Oireachtas Joint and Select Committees
Tuesday, 4 October 2022
Joint Oireachtas Committee on Justice, Defence and Equality
Enforcement of Road Traffic Offences: Discussion
Lynn Ruane (Independent) | Oireachtas source
I thank the witnesses for their presentations. I must admit this is not a topic I discuss or have engaged in much so I am very much in a listening role here today. What comes to mind for me is whether fixed penalty fines and ticketing curb behaviour in the long term. I know witnesses mentioned educational campaigns and I think of the road traffic campaigns which I would imagine have a big impact on people. I remember first learning many years ago about how I was blocking a wheelchair user in on a path. I could not believe that I actually doing that in such a self-centred, selfish way without ever thinking about how my parking was impacting other users of the path or of the road. Thankfully that awareness gave me the wherewithal to think twice about where and how I was parking. I am wondering about the impact of educational campaigns on a national scale versus enforcement of fines. I am sure there has to be a two-pronged approach in some way, but is there research that shows that penalties work? Human behaviour will often measure risk in a moment so there would have to be someone policing that all day long in a community. We have heard about one estate but if we multiply that all over the country how do we enforce that? I would also be apprehensive about the technology piece, even if that could be the answer. I am wondering what is needed as regards an educational campaign to begin to curb people's actual behaviour. I know there will still be some people that will break the law regardless of having that awareness and that is where penalties will probably come in for those type of users but how do we get to a point where people's behaviour changes, as with seat belts, drink driving, all of those things? I am sure that people's awareness probably impacts those more so than penalties. It is a vague comment really but I am just trying to understand what will curb behaviour.
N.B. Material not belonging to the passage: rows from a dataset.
Lemma fold_try_pull_all_ok w H R loc :
  ledger w H R -> fold_places w H loc ->
  exists b ci co po w',
    fold_try_pull_all m_child_in m_child_out m_parent_out loc w = (Ok (b, (ci, co, po)), w') /\
    if b : bool then exists x, fold_pulled w H R loc x ci co po w'
    else exists l, holding (shape w) loc H R l w'.
Proof.
  intros Hl [(Hci & Hcq & Hcmin & Hcmax & Hvc) Houts _].
  rewrite !Forall_cons in Houts. destruct Houts as ((Hoi & Homin & Homax & Hvo) & (Hpi & Hpmin & Hpmax & Hvp) & _).
  assert (H0 : holding (shape w) loc H R [] w) by (split; [done|constructor|done]).
  unfold fold_try_pull_all.
  destruct (holding_pull _ _ _ _ _ _ m_child_in [] H0) as ([] & d1 & w1 & Hp1 & H1 & (? & ? & P1) & _);
    [by split; [|lia]|intros ?; congruence| |]; mstep Hp1; cbn [fst snd negb];
    [|eexists _, _, _, _, _; split; [done|simpl; eauto]].
  destruct (holding_pull _ _ _ _ _ _ m_child_out [] H1) as ([] & d2 & w2 & Hp2 & H2 & (? & ? & P2) & _);
    [by split; [|lia]|intros ? ?; congruence| |]; mstep Hp2; cbn [fst snd negb];
    [|eexists _, _, _, _, _; split; [done|simpl; eauto]].
  destruct (holding_pull _ _ _ _ _ _ m_parent_out [] H2) as ([] & d3 & w3 & Hp3 & H3 & (? & ? & P3) & _);
    [by split; [|lia]|intros ? ?; congruence| |]; mstep Hp3; cbn [fst snd negb];
    [|eexists _, _, _, _, _; split; [done|simpl; eauto]].
  eexists _, _, _, _, _. split; [done|].
  assert (Hc1 : item_count d1 = 1) by (pose proof (pd_max P1); pose proof (pd_input P1 eq_refl Hci); lia).
  destruct (in_hand_one d1 Hc1) as (y & Hy & Hhand); [destruct (pd_fits P1); lia|]. exists y. split; try done.
  - split; by eapply pulled_slot.
  - rewrite (pull_pools _ _ _ _ _ _ (or_intror Hpi) Hp3), (pull_pools _ _ _ _ _ _ (or_intror Hoi) Hp2).
    by rewrite (pull_pools _ _ _ _ _ _ (or_introl Hcq) Hp1).
  - destruct (valid_queue _ _ _ Hvc Hcq) as (k & mb & Hk & Hmb & _). exists k, mb. split; [done|]. split; [done|].
    apply (pd_source P1 Hcq k mb y Hk Hmb). rewrite Hhand. set_solver.
Qed.

(** What [execute] may do: [lost] and [tickets] are what a failed pull leaves behind. *)
Definition fold_result H R (o : outcome (ArrowMetrics.Status * Z)) w' : Prop :=
  match o with
  | Ok (ArrowMetrics.ComeBackLater, n) => n = 0 /\ exists lost tickets, ledger w' (lost ++ H) (tickets ++ R)
  | Ok (ArrowMetrics.KeepGoing, n) =>
      n = 1 /\ exists parent H', H ≡ₚ option_list parent ++ H' /\ ledger w' H' R
  | Ok _ => False
  | Throw _ => exists x tickets, ledger w' (x :: H) (tickets ++ R)
  | Undef => False
  end.

(** The pushes at the end of [execute]. *)
Lemma fold_push_all_ok w H H' R loc x ci co po w3 w4 parent :
  fold_places w H loc -> fold_pulled w H R loc x ci co po w3 ->
  ledger w4 (x :: H) (ticket_of m_parent_out po ++ ticket_of m_child_out co ++ ticket_of m_child_in ci ++ R) ->
  shape w4 = shape w -> H ≡ₚ option_list parent ++ H' ->
  output_for w4 loc m_child_out x ->
  (forall q, parent = Some q -> output_for w4 loc m_parent_out q) ->
  exists w5, fold_push_all m_child_in m_child_out m_parent_out (put_item 0 0 ci) (put_item x 1 co)
      (match parent with Some q => put_item q 1 po | None => put_item 0 0 po end) w4 = (Ok 1, w5) /\
    ledger w5 H' R.
Proof.
  intros [(_ & Hcq & _ & _ & Hvc) Houts _] [[_ Hall _] [Hc Hc1] [Hso Hsp] _ _] Hl Hs HH Hox Hop.
  rewrite !Forall_cons in Houts. rewrite !Forall_cons in Hall. destruct Houts as ((_ & _ & _ & Hvo) & (_ & _ & _ & Hvp) & _).
  destruct Hall as ((_ & Hlp & _ & _) & (_ & Hlo & _ & _) & (_ & Hlc & [_ Hcf] & _) & _).
  destruct (fits_slot w4 _ _ x loc Hso Hox) as [Hfo Hho].
  set (po' := match parent with Some q => put_item q 1 po | None => put_item 0 0 po end).
  assert (Hpo : fits w4 m_parent_out po' /\ in_hand po' = option_list parent /\
    location_id po' = location_id po /\ ticket_of m_parent_out po' = ticket_of m_parent_out po).
  { unfold po'. destruct parent as [q|].
    - destruct (fits_slot w4 _ _ q loc Hsp (Hop q eq_refl)) as [Hf Hh]. by rewrite Hh.
    - split; [by apply fits_empty|done]. }
  destruct Hpo as (Hfp & Hhp & Hlp' & Htp).
  assert (Hfc : fits w4 m_child_in (put_item 0 0 ci)).
  { apply fits_none; [done|]. intros _. simpl. destruct Hvc as (i & Hi & _). specialize (Hcf i Hi).
    rewrite Hcq in Hcf. lia. }
  destruct (handover_all [(push m_child_in (put_item 0 0 ci), m_child_in, put_item 0 0 ci);
     (push m_child_out (put_item x 1 co), m_child_out, put_item x 1 co);
     (push m_parent_out po', m_parent_out, po')] w4 H' R) as (w5 & Hrun & _ & Hl5 & _).
  - rewrite !Forall_cons, Forall_nil, Hs, Hlp', Hlp. cbn [put_item set_item_count set_item0 location_id].
    rewrite Hlo, Hlc. auto 10 using push_handover.
  - csimpl. rewrite Hho, Hhp, Htp. eapply ledger_perm; [..|exact Hl].
    + rewrite HH, app_nil_r. solve_Permutation.
    + unfold ticket_of. simpl. solve_Permutation.
  - inversion_clear Hrun as [|? ? r1 ? v1 ? Hr1 Hrun'].
    inversion_clear Hrun' as [|? ? r2 ? v2 ? Hr2 Hrun].
    inversion_clear Hrun as [|? ? r3 ? v3 ? Hr3 Hend]; inversion Hend; subst.
    unfold fold_push_all. mstep Hr1. mstep Hr2. mstep Hr3. by exists w5.
Qed.

(** A folding arrow that gets all it needs conserves events.  When the three pulls
    succeed, the child goes back through its output, every reservation is settled, and if
    the child was the last holder of its parent, the parent goes out too; exactly one
    message is counted.  A child of the wrong level, or one whose parent is missing or of the
    wrong level, makes the exception escape with the child still checked out.  No
    assertion of a queue or pool fails.  When a pull fails, whatever had been pulled stays
    checked out (see the next theorem). *)
Theorem fold_conserves_events w H R loc :
  ledger w H R -> fold_places w H loc ->
  exists o w',
    fold_execute m_parent_level m_child_level m_child_in m_child_out m_parent_out loc w = (o, w') /\
    fold_result H R o w'.
Proof.
  intros Hl Hpl. unfold fold_execute.
  destruct (fold_try_pull_all_ok w H R loc Hl Hpl) as (b & ci & co & po & w3 & Hpull & Hres).
  mstep Hpull. cbn [fst snd]. destruct b.
  2:{ destruct Hres as (l & [_ _ Hl3]). eexists _, w3. split; [done|]. split; [done|]. by eexists _, _. }
  destruct Hres as (x & Hpd). pose proof Hpd as [[Hs3 _ Hl3] [Hx Hx1] [[Hco _] [Hpo _]] Hpools (k & mb & Hk & Hmb & Hsrc)].
  csimpl in Hl3. rewrite !app_nil_r, (in_hand_zero co Hco), (in_hand_zero po Hpo), <- !app_assoc in Hl3.
  replace (in_hand ci) with [x] in Hl3 by (unfold in_hand; rewrite Hx1; destruct (items ci); by simplify_eq/=).
  cbn [app] in Hl3. unfold item0. rewrite Hx, M_bind_ret.
  destruct (tame_read (x :: H) x ltac:(set_solver) w3 _ Hl3) as (r & w3' & Hr & Hne & _).
  destruct (held_pool _ _ _ x Hl3) as (i & p & c & Hf & _ & Hc); [set_solver|].
  assert (Hread : read_event x w3 = (Ok c, w3)) by (simpl; by rewrite Hf, Hc). mstep Hread.
  assert (Hthrow : forall w' e, ledger w' (x :: H) (ticket_of m_parent_out po ++ ticket_of m_child_out co ++
    ticket_of m_child_in ci ++ R) -> fold_result H R (Throw e) w').
  { intros w' e Hl'. exists x, (ticket_of m_parent_out po ++ ticket_of m_child_out co ++ ticket_of m_child_in ci).
    by rewrite <- !app_assoc. }
  destruct (negb _); [eexists _, w3; split; [done|]; by apply Hthrow|].
  destruct (fp_owner _ _ _ Hpl k mb x Hk Hmb Hsrc) as [Hox Hpar].
  pose proof (read_event_pools _ _ _ _ Hpools Hread) as Hread0.
  destruct (release_parent_ok (x :: H) _ w3 x c Hl3) as (rp & w4 & Hrp & Hnu & Hl4 & Hs4 & Ho4 & Hq);
    [set_solver|done|intros pr Hpr; destruct (Hpar c pr Hread0 Hpr); set_solver|].
  assert (Howned : forall j y, owned w j y -> owned w4 j y).
  { intros j y (pj & Hpj & Hy). apply Ho4. exists pj. by rewrite Hpools. }
  destruct rp as [parent|e|]; [|erewrite M_bind_throw by exact Hrp; eexists _, w4; by auto|done].
  mstep Hrp.
  assert (Hpq : exists H', H ≡ₚ option_list parent ++ H' /\ forall q, parent = Some q -> output_for w4 loc m_parent_out q).
  { destruct parent as [q|]; [|by exists H]. destruct (Hq q eq_refl) as (pr & Hpr & <-).
    destruct (Hpar c pr Hread0 Hpr) as [Hin Hout]. apply elem_of_Permutation in Hin as [H' HH']. exists H'.
    split; [done|]. intros q' [= <-] j Hj Hj'. by apply Howned, Hout. }
  destruct Hpq as (H' & HH' & Hout).
  destruct (fold_push_all_ok w H H' R loc x ci co po w3 w4 parent Hpl Hpd Hl4) as (w5 & Hpush & Hl5);
    [congruence|done|intros j Hj Hj'; by apply Howned, Hox|done|].
  mstep Hpush. eexists _, w5. split; [done|]. split; [done|]. by exists parent, H'.
Qed.

(** A folding arrow loses the child when an output is full.  If the child is pulled but the child
    output has no room, [execute] reports [ComeBackLater] without giving anything
    back: the child is in no queue and remains checked out of its pool, and so does the slot
    in the input queue, where it was reserved. *)
Theorem fold_loses_child w H R loc ci w1 co w2 :
  ledger w H R -> fold_places w H loc ->
  pull m_child_in (make_data loc) [] w = (Ok (true, ci), w1) ->
  pull m_child_out (make_data loc) [] w1 = (Ok (false, co), w2) ->
  exists x, in_hand ci = [x] /\
    fold_execute m_parent_level m_child_level m_child_in m_child_out m_parent_out loc w
      = (Ok (ArrowMetrics.ComeBackLater, 0), w2) /\
    ledger w2 (x :: H) (ticket_of m_child_in ci ++ R) /\ x ∉ queue_items w2.
Proof.
  intros Hl [(Hci & Hcq & Hcmin & Hcmax & Hvc) Houts _] Hp1 Hp2.
  rewrite !Forall_cons in Houts. destruct Houts as ((Hoi & Homin & Homax & Hvo) & _).
  assert (H0 : holding (shape w) loc H R [] w) by (split; [done|constructor|done]).
  destruct (holding_pull _ _ _ _ _ _ m_child_in [] H0) as (b1 & d1 & w1' & Hp1' & H1 & (? & ? & P1) & _);
    [by split; [|lia]|intros ?; congruence|]. rewrite Hp1 in Hp1'. simplify_eq.
  destruct (holding_pull _ _ _ _ _ _ m_child_out [] H1) as (b2 & d2 & w2' & Hp2' & [_ _ H2] & _ & _);
    [by split; [|lia]|intros ? ?; congruence|]. rewrite Hp2 in Hp2'. simplify_eq.
  assert (Hc1 : item_count d1 = 1) by (pose proof (pd_max P1); pose proof (pd_input P1 eq_refl Hci); lia).
  destruct (in_hand_one d1 Hc1) as (y & Hy & Hhand); [destruct (pd_fits P1); lia|].
  csimpl in H2. rewrite !app_nil_r, Hhand in H2. exists y. split; [done|]. split; [|split; [done|]].
  - unfold fold_execute, fold_try_pull_all. rewrite M_bind_assoc. mstep Hp1. cbn [fst snd negb].
    rewrite M_bind_assoc. mstep Hp2. done.
  - pose proof (ledger_nodup _ _ _ H2) as (_ & Hd & _)%NoDup_app. intros Hy2. apply (Hd y Hy2). set_solver.
Qed.
End FoldConserves.

(** ** The event pool, and witnesses *)

(** [JEventPool]: a new event gets the pool's level; a released one is reset. *)
Definition event_item (m_level : JEventLevel) : Item JEvent := {|
  sizeof := 16;
  default_T := mkJEvent 0 0 0 false NoLevel [] 1 (-1);
  configure_item _ := mkJEvent 0 0 0 false m_level [] 1 (-1);
  release_item := Reset
|}.

Definition event_laws (m_level : JEventLevel) : @ItemLaws JEvent (event_item m_level).
Proof. by refine {| clean e := mReferenceCount e = 1 |}. Defined.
City planning representatives are not here today in terms of outlining the responsibility they must have in making roads safe for everyone. When I go abroad I generally rent a bike. I spent the summer in Portland and I was in a new city that I had never been in before yet I cycled around it at ease, without fear. I also spent time in Washington. The bike lanes are in the middle of the roads so nobody can ever park on them and there are kerbs blocking any cars being able to come into them. It seemed so much safer than my own city, where I will not cycle. If I can go to a foreign country that I have never visited before and feel fine about it and be happy on the roads, a conversation is obviously needed about responsibility for road safety and safe environments rather than those where a road user thinks "I will take the risk of parking my car here while I run in to collect the kids from school because I have no other option". What is the other option for those parents? They can be fined all we want but where do we push the problem to in terms of who is responsible for ensuring schools and shop fronts and couriers and delivery drivers have somewhere safe to pull in, in the first place? It is probably not a direct question but if I could have comments from Ms Hilman and then potentially from Mr. Buckley, Dr. Lyes or Mr. Ferrie.